> [WHAT THIS TASK INVOLVES] Transcribe only the lines of the listing below from the one holding "by eapply Hinv." through the one holding "l ⊆ l' -> copy_of_stored", inclusive, without any change.

> [EXTRACTED MATERIAL]
---------------

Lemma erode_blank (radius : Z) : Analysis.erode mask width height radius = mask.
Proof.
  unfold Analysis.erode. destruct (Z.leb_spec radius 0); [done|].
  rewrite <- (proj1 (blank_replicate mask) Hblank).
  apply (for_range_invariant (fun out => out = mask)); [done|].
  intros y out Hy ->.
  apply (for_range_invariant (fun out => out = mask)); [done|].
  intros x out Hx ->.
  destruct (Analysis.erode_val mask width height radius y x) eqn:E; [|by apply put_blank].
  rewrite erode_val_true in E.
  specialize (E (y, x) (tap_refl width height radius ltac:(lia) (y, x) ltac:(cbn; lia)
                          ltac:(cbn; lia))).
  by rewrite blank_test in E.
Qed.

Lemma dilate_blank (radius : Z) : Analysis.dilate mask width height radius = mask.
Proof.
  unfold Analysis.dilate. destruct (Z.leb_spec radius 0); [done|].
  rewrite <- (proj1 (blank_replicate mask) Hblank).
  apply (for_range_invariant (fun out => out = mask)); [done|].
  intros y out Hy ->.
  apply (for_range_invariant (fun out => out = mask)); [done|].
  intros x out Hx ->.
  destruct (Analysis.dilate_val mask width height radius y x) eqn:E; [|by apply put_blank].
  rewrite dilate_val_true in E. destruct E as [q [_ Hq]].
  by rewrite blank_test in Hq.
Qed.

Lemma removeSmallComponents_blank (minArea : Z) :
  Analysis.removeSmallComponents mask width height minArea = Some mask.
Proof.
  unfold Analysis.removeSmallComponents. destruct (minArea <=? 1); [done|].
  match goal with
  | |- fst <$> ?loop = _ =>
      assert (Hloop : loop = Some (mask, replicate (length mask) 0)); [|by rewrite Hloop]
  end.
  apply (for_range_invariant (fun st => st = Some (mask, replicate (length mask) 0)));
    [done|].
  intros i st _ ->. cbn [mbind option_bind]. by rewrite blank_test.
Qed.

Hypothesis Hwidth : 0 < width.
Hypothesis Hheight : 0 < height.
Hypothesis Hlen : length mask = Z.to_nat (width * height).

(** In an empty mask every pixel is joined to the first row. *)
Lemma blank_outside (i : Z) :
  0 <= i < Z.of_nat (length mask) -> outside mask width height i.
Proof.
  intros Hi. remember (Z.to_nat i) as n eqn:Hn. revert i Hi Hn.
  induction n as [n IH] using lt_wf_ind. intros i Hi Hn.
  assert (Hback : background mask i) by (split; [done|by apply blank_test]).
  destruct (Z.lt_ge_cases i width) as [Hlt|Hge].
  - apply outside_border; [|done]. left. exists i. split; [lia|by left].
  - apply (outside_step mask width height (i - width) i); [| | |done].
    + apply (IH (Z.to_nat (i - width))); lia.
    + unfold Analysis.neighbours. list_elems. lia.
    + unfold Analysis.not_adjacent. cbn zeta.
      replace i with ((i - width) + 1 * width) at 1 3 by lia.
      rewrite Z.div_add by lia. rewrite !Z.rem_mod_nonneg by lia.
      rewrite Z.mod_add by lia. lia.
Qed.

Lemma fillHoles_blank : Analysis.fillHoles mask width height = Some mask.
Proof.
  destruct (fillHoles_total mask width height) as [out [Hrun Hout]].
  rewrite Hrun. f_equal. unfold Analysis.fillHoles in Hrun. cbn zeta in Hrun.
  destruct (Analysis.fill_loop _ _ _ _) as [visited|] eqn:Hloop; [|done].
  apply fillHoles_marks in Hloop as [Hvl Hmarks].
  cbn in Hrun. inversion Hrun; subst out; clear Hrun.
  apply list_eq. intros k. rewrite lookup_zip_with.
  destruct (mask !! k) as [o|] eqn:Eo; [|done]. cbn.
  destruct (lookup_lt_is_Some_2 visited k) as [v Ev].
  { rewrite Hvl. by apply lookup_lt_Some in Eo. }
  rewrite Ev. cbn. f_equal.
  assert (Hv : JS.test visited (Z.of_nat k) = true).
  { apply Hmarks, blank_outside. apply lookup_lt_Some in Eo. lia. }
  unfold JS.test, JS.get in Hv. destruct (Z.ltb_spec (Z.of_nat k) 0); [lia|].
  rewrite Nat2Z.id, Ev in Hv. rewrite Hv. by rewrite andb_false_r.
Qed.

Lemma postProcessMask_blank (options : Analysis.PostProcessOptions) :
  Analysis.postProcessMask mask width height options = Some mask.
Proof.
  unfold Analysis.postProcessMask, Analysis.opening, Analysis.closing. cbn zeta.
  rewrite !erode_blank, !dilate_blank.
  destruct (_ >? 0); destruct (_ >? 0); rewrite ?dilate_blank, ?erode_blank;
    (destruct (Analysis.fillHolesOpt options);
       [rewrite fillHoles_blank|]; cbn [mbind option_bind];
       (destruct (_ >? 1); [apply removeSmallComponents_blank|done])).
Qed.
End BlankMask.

---------------

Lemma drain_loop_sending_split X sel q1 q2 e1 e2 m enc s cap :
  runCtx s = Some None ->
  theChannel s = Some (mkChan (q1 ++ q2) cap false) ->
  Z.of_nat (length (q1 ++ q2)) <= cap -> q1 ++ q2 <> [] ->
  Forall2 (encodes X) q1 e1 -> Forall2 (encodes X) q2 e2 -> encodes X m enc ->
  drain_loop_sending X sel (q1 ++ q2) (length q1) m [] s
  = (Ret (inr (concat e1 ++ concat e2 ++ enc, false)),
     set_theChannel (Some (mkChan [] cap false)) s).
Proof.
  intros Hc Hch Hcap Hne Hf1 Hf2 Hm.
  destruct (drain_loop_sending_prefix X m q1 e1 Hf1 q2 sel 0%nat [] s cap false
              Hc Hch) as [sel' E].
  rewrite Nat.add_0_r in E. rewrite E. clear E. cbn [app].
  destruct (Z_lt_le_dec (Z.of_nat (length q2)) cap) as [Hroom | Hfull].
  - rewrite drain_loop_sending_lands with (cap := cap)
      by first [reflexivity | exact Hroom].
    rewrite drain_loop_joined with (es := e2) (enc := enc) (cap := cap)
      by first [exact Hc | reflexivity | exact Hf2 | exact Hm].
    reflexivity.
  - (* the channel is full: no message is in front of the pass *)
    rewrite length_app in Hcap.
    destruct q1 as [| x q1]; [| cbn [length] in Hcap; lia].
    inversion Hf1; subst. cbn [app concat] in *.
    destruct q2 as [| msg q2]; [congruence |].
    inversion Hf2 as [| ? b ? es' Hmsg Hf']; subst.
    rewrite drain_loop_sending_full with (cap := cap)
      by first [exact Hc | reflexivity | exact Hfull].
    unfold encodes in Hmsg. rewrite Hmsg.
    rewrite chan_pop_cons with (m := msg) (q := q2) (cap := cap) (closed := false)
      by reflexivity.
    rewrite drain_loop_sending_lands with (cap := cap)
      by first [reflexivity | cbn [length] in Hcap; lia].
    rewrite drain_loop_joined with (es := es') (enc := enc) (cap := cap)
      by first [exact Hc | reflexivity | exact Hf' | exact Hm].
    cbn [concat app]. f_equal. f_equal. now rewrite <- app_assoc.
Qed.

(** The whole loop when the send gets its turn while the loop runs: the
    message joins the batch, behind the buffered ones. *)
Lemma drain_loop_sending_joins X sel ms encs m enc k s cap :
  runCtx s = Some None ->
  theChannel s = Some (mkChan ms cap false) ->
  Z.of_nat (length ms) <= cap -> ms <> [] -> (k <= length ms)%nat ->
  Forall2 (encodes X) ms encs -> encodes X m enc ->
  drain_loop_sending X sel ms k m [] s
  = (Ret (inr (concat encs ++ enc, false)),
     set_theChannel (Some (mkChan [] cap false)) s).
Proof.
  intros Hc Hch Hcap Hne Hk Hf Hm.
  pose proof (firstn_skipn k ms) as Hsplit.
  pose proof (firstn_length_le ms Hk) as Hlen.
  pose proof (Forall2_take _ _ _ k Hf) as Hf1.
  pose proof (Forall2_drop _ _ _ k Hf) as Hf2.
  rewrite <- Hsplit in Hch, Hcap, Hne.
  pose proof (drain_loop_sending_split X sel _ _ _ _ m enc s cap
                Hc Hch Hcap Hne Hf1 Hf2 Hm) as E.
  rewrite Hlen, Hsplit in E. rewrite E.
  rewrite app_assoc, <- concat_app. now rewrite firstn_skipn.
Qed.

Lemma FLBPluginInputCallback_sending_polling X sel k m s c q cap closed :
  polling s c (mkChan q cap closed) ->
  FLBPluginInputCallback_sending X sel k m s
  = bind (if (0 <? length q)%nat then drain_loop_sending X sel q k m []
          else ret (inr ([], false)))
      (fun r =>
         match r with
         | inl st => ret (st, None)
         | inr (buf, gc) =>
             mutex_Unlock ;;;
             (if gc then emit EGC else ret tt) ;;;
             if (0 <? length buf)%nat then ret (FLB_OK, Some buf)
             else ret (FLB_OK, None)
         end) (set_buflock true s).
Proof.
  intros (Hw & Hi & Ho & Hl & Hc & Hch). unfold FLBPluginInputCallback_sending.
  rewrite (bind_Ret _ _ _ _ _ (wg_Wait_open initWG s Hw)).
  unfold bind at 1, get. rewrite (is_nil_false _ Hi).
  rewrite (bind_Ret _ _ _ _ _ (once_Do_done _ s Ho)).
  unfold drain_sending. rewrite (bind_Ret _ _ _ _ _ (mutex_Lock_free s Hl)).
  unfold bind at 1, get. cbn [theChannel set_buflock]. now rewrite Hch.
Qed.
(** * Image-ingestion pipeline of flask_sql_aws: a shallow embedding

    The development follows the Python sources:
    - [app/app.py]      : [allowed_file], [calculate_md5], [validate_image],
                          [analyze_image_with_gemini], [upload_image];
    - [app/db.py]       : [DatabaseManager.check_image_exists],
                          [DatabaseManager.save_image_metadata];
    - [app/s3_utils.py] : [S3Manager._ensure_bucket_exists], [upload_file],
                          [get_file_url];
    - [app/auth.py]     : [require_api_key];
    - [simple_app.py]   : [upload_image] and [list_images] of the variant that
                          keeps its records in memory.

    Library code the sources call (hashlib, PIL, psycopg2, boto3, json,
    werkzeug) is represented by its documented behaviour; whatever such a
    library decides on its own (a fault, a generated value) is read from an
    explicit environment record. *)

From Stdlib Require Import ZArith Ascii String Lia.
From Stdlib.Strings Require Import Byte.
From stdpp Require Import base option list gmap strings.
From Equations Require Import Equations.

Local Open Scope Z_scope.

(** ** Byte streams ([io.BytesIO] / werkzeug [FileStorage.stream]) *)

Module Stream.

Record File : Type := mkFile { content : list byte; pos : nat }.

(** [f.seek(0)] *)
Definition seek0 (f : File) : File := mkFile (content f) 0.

---------------

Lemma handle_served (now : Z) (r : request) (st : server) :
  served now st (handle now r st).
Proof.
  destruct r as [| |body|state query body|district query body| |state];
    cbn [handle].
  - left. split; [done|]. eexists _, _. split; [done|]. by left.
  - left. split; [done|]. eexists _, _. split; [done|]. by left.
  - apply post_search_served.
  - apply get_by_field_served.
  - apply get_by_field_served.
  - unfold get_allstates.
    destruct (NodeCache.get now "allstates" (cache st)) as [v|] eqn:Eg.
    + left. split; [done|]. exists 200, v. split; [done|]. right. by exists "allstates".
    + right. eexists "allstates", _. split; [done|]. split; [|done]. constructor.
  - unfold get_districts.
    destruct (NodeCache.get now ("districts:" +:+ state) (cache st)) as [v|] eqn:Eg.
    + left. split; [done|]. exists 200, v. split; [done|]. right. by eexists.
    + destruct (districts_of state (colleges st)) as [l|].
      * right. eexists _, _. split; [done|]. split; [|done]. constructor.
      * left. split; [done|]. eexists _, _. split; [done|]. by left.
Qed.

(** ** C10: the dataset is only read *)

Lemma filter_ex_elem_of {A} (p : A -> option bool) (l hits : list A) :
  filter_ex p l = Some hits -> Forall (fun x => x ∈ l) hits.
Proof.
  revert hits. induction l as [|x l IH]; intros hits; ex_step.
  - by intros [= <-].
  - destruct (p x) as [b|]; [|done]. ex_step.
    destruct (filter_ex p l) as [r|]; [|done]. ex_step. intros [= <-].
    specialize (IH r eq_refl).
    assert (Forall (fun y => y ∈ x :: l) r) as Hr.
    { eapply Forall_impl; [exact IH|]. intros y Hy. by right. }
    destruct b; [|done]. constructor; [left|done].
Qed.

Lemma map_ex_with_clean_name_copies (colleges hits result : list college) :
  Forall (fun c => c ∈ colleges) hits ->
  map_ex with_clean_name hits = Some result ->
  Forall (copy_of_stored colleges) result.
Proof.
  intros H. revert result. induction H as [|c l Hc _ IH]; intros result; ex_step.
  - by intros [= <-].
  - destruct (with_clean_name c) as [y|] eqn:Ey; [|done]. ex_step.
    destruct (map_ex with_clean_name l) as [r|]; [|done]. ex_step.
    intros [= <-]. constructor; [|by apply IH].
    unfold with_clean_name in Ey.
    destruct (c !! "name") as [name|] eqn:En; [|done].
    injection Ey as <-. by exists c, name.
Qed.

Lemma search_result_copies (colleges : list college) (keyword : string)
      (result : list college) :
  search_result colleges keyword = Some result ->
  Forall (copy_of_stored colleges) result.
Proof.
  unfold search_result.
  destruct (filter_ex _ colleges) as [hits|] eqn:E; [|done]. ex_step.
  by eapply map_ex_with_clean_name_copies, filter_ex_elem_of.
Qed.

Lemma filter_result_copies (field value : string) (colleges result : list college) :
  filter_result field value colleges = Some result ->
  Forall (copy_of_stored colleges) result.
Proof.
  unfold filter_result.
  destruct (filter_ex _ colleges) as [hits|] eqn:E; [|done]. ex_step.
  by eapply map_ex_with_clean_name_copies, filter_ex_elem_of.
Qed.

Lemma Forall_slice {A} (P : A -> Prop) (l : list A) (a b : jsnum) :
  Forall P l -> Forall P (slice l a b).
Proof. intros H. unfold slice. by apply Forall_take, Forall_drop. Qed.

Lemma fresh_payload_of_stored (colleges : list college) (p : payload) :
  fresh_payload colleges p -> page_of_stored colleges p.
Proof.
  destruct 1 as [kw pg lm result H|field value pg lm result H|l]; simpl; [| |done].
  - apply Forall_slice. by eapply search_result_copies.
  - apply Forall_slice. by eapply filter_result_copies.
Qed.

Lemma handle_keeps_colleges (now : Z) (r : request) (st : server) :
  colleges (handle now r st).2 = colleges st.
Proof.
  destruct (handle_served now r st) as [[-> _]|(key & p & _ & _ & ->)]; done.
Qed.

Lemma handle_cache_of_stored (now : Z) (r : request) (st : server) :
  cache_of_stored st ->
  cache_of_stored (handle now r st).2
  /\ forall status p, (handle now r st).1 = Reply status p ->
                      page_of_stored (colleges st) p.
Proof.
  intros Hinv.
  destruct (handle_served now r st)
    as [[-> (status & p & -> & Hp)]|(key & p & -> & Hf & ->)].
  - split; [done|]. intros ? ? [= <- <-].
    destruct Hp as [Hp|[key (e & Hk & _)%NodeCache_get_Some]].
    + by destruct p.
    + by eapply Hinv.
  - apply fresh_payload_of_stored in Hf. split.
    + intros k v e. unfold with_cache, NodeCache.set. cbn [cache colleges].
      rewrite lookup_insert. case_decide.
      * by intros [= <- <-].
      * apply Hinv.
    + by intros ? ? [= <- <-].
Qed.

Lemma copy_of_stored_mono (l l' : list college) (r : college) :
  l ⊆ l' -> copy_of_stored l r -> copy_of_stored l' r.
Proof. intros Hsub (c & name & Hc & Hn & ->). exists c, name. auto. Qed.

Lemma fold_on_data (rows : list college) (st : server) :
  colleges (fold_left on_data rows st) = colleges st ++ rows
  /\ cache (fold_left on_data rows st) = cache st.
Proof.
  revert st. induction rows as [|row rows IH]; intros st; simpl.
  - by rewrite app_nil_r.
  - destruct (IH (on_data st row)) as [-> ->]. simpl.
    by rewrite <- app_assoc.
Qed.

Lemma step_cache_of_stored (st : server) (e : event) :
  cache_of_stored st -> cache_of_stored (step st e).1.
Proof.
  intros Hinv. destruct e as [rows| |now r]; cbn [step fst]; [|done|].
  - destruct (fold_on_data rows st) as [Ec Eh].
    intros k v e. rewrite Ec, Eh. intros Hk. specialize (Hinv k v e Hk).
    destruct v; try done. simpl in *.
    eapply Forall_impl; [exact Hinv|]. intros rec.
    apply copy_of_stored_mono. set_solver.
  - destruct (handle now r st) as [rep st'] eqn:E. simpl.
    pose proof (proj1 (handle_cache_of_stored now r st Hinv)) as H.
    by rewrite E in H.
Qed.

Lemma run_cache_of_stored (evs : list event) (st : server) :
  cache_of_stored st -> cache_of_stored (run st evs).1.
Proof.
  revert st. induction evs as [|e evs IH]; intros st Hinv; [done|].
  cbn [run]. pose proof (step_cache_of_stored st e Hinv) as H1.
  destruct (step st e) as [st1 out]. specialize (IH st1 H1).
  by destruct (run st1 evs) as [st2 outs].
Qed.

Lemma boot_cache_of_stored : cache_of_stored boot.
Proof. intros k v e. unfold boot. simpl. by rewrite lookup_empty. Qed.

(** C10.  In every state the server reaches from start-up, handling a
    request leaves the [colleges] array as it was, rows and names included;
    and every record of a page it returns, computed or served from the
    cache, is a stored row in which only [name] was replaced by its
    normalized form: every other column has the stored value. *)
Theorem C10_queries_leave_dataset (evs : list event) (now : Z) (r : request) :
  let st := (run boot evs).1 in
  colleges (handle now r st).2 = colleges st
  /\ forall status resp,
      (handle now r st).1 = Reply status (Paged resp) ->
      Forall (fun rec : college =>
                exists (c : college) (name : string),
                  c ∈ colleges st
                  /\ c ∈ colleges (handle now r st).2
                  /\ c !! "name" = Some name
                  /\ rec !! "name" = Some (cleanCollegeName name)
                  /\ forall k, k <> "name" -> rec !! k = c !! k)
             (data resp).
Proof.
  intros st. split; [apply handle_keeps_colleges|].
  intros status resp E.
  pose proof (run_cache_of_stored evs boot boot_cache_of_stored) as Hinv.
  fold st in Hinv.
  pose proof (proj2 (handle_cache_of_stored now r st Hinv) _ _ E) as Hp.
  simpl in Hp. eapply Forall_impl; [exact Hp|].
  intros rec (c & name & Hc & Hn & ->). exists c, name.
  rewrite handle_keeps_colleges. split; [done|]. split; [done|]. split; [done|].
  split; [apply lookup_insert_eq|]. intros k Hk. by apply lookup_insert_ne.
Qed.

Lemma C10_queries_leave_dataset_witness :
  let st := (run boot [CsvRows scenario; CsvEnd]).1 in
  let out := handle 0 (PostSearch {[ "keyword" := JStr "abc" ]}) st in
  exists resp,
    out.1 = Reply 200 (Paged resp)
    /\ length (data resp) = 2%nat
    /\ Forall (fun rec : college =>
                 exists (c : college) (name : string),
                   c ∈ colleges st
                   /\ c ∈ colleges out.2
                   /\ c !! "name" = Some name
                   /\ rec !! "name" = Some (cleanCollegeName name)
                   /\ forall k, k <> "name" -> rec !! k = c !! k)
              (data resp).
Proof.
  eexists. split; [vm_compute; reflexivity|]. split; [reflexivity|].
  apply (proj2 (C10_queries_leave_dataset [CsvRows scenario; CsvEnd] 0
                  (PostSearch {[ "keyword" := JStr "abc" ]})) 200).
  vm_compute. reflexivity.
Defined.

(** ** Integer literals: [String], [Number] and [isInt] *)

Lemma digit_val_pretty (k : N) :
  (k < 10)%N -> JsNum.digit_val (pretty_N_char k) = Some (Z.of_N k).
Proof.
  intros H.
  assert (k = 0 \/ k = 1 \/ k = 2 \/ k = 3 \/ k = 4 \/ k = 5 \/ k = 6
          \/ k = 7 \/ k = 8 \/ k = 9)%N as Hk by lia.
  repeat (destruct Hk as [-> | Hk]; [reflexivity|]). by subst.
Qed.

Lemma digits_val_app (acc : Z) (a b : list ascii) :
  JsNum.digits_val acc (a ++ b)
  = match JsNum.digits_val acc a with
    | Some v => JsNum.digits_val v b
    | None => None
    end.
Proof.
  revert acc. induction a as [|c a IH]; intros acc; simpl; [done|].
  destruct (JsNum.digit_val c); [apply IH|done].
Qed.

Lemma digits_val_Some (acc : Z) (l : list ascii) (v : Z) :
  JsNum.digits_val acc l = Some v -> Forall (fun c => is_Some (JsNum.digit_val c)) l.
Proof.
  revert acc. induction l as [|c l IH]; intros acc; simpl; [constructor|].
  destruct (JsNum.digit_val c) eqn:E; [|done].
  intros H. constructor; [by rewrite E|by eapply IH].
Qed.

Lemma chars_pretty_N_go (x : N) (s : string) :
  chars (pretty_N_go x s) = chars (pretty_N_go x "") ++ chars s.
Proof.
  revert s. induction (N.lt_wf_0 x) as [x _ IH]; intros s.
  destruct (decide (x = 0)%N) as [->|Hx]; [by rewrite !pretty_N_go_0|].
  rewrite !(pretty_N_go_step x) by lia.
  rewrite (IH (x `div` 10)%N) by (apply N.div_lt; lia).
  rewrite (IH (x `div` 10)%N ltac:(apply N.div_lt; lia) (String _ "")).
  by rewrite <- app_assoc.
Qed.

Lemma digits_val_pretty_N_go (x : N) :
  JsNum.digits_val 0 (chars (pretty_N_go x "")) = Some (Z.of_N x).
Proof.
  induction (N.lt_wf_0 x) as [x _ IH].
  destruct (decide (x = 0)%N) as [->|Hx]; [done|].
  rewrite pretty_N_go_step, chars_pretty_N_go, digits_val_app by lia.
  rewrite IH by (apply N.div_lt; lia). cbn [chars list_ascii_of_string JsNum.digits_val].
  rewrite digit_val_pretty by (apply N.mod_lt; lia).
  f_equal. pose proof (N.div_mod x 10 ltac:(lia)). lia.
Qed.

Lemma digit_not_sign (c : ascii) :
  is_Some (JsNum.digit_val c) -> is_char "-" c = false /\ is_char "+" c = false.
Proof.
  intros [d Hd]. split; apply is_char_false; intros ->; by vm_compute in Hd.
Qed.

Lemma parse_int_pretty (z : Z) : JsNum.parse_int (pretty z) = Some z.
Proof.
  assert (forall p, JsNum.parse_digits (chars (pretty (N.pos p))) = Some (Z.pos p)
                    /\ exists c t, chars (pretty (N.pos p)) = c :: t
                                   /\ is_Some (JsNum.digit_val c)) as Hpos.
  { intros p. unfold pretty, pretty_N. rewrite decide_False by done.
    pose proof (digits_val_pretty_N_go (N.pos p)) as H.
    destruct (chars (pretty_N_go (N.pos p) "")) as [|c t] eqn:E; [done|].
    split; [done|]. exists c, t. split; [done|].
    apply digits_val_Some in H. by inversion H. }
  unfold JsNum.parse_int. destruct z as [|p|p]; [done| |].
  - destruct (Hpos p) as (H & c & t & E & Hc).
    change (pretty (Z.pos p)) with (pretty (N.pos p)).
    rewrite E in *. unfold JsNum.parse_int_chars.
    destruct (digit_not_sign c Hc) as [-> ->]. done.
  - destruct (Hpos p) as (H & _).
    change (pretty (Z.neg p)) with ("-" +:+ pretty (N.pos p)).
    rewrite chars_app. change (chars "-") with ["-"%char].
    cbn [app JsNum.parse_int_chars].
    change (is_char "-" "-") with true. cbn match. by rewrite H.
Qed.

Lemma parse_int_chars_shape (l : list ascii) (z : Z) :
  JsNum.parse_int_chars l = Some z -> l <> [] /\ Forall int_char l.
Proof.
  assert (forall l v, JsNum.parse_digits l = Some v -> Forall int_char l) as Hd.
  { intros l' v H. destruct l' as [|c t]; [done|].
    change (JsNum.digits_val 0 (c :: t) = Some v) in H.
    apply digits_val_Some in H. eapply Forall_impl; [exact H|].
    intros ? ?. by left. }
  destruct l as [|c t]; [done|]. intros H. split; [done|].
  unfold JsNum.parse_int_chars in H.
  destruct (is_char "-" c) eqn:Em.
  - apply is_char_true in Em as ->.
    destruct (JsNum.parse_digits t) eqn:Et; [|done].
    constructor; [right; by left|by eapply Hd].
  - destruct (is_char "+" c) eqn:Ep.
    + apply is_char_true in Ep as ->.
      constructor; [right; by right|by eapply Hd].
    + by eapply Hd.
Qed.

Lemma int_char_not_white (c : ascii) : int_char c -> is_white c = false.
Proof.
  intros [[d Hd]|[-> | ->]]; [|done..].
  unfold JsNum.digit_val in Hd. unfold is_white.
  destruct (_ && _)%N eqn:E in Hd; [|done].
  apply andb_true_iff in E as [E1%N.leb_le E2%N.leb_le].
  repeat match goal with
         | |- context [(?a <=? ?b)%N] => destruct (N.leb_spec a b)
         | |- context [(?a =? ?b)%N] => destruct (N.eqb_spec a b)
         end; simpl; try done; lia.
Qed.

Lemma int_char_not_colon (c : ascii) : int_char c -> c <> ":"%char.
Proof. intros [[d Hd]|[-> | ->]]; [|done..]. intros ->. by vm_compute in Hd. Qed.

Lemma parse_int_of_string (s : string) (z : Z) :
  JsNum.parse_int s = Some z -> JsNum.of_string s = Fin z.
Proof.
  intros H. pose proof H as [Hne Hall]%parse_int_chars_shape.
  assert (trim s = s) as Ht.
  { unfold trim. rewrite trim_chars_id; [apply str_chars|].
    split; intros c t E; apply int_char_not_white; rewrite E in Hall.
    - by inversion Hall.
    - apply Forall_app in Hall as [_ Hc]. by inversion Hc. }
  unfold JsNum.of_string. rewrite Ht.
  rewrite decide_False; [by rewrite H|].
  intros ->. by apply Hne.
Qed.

---------------

> [ANSWER FOR THIS EXERCISE]
    + by eapply Hinv.
  - apply fresh_payload_of_stored in Hf. split.
    + intros k v e. unfold with_cache, NodeCache.set. cbn [cache colleges].
      rewrite lookup_insert. case_decide.
      * by intros [= <- <-].
      * apply Hinv.
    + by intros ? ? [= <- <-].
Qed.

Lemma copy_of_stored_mono (l l' : list college) (r : college) :
  l ⊆ l' -> copy_of_stored l r -> copy_of_stored l' r.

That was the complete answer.